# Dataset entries
[Start of section]

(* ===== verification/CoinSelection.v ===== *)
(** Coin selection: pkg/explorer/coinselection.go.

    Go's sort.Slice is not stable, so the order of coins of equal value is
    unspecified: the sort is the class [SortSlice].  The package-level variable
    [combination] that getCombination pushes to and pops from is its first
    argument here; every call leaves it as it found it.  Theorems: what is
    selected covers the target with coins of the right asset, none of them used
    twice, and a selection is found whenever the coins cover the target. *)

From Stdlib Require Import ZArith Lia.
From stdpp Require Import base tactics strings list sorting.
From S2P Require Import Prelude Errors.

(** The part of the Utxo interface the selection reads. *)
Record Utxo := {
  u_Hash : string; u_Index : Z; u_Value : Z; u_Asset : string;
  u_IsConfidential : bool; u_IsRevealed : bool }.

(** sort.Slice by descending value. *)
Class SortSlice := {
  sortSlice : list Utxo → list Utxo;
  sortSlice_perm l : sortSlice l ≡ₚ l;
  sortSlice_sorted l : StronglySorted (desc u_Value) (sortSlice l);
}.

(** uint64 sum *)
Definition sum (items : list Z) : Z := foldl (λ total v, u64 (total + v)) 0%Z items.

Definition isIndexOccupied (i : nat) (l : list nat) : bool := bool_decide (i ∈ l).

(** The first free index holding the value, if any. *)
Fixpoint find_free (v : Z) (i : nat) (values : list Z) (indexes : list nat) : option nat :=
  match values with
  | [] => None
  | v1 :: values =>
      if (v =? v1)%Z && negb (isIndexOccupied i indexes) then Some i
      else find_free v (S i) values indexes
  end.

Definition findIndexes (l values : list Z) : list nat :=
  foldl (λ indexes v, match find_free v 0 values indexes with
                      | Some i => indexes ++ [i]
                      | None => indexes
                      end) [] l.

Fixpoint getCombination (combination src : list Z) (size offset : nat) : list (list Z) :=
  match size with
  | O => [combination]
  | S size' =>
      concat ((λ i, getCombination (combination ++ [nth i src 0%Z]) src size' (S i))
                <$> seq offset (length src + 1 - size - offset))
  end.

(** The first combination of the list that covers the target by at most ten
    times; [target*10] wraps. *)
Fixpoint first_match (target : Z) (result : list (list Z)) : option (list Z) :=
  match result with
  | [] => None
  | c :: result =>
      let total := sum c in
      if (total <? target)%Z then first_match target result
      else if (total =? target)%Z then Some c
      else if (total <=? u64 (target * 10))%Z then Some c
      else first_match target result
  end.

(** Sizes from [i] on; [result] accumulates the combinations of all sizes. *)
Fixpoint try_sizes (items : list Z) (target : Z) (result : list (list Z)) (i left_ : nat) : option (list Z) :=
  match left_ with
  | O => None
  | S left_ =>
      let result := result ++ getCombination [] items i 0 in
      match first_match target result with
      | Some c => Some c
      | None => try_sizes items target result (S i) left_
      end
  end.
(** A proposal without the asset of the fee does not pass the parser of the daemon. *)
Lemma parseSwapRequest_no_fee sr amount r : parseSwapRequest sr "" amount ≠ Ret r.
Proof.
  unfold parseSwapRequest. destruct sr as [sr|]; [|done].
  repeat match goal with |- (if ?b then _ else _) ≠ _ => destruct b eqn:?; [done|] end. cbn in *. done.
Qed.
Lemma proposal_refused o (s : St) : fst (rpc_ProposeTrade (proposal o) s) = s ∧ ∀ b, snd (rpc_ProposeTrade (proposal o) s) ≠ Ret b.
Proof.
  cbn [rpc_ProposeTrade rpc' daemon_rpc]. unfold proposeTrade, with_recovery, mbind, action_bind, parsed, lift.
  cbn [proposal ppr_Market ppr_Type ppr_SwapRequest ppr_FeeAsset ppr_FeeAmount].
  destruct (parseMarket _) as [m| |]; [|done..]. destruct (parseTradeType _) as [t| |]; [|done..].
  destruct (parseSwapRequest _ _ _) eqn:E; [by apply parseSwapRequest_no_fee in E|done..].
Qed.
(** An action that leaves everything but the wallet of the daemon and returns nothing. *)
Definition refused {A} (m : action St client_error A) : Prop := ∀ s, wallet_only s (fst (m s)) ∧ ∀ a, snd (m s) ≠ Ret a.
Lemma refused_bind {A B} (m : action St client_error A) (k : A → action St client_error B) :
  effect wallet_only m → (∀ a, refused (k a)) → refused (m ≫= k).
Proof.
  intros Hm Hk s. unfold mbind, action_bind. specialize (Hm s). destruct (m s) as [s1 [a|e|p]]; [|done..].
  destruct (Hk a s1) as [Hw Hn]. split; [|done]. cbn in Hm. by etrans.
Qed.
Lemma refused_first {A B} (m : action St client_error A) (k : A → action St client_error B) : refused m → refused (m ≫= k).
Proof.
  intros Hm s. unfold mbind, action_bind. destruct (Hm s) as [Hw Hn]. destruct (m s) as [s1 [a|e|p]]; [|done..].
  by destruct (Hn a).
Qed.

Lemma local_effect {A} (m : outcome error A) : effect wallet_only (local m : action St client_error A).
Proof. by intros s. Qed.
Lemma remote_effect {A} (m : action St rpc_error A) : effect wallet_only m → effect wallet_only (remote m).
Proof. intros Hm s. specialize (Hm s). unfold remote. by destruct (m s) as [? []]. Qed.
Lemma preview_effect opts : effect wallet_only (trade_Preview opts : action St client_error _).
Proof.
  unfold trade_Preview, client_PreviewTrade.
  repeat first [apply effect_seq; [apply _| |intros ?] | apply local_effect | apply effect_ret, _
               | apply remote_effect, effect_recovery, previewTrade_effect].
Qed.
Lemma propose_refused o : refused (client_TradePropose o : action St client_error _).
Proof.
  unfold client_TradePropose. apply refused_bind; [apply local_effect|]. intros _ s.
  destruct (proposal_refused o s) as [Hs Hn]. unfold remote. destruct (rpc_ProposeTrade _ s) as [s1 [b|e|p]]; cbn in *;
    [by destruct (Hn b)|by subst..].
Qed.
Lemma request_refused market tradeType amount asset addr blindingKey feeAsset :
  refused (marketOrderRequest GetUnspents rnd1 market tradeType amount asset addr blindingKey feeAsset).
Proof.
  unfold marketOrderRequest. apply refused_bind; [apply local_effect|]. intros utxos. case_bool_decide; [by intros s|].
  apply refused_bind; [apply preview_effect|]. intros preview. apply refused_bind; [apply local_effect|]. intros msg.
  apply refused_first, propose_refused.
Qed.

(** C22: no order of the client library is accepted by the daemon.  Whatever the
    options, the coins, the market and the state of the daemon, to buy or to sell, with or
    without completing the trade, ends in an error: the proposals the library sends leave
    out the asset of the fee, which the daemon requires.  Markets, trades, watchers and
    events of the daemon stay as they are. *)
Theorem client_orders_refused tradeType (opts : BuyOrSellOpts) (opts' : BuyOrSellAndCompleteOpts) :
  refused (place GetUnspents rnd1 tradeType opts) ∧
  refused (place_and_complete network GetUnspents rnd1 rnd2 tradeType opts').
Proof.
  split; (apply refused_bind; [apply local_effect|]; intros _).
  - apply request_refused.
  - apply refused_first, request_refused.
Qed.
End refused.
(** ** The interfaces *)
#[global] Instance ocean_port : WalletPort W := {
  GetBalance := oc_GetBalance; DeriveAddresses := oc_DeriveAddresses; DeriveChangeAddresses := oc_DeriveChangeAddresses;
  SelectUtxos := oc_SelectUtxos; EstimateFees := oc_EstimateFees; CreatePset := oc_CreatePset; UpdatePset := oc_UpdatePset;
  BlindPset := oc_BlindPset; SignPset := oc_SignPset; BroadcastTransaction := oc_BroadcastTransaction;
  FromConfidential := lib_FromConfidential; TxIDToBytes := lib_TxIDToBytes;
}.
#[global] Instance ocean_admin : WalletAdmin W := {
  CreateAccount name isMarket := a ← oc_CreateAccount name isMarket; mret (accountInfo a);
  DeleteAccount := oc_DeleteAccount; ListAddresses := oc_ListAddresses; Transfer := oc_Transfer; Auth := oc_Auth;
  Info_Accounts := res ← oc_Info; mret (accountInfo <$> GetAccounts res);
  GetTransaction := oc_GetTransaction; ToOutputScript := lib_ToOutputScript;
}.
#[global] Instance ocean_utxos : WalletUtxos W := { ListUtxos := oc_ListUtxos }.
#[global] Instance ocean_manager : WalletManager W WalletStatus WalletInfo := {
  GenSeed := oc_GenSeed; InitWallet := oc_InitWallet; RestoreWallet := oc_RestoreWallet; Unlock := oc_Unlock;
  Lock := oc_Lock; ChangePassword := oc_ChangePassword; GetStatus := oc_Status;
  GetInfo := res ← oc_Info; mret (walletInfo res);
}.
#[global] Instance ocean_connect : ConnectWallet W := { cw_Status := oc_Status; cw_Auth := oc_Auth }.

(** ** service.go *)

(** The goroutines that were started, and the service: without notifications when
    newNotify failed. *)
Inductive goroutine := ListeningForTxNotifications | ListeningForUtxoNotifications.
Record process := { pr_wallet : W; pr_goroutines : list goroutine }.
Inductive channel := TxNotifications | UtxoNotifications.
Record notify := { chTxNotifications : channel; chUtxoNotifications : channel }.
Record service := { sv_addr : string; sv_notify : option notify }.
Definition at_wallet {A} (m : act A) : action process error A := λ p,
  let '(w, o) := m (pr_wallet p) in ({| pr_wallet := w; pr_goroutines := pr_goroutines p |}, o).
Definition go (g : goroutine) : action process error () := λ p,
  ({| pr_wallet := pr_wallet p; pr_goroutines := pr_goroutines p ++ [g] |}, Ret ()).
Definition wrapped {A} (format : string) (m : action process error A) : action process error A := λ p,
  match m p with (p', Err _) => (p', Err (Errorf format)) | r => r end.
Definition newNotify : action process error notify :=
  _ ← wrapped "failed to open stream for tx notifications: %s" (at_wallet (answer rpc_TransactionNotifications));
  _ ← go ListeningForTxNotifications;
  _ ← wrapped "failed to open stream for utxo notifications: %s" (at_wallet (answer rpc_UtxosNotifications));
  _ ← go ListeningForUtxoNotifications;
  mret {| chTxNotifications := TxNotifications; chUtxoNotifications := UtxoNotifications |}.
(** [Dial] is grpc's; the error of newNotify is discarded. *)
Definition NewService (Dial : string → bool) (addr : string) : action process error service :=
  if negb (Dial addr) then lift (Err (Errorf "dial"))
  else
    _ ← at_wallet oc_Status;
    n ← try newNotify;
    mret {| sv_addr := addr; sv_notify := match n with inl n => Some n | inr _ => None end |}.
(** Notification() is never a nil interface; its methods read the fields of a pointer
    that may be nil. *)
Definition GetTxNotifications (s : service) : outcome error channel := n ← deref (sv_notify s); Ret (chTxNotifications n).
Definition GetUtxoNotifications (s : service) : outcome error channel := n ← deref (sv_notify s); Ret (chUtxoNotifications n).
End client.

[End of section]

# ACTIVITY
Would you set down, word for word, the lines from the opening of the entries above through the line with "sortSlice_perm l : sortSlice l ≡ₚ l;", both included, and no others?

# PROBLEM SOLUTION
(* ===== verification/CoinSelection.v ===== *)
(** Coin selection: pkg/explorer/coinselection.go.

    Go's sort.Slice is not stable, so the order of coins of equal value is
    unspecified: the sort is the class [SortSlice].  The package-level variable
    [combination] that getCombination pushes to and pops from is its first
    argument here; every call leaves it as it found it.  Theorems: what is
    selected covers the target with coins of the right asset, none of them used
    twice, and a selection is found whenever the coins cover the target. *)

From Stdlib Require Import ZArith Lia.
From stdpp Require Import base tactics strings list sorting.
From S2P Require Import Prelude Errors.

(** The part of the Utxo interface the selection reads. *)
Record Utxo := {
  u_Hash : string; u_Index : Z; u_Value : Z; u_Asset : string;
  u_IsConfidential : bool; u_IsRevealed : bool }.

(** sort.Slice by descending value. *)
Class SortSlice := {
  sortSlice : list Utxo → list Utxo;
  sortSlice_perm l : sortSlice l ≡ₚ l;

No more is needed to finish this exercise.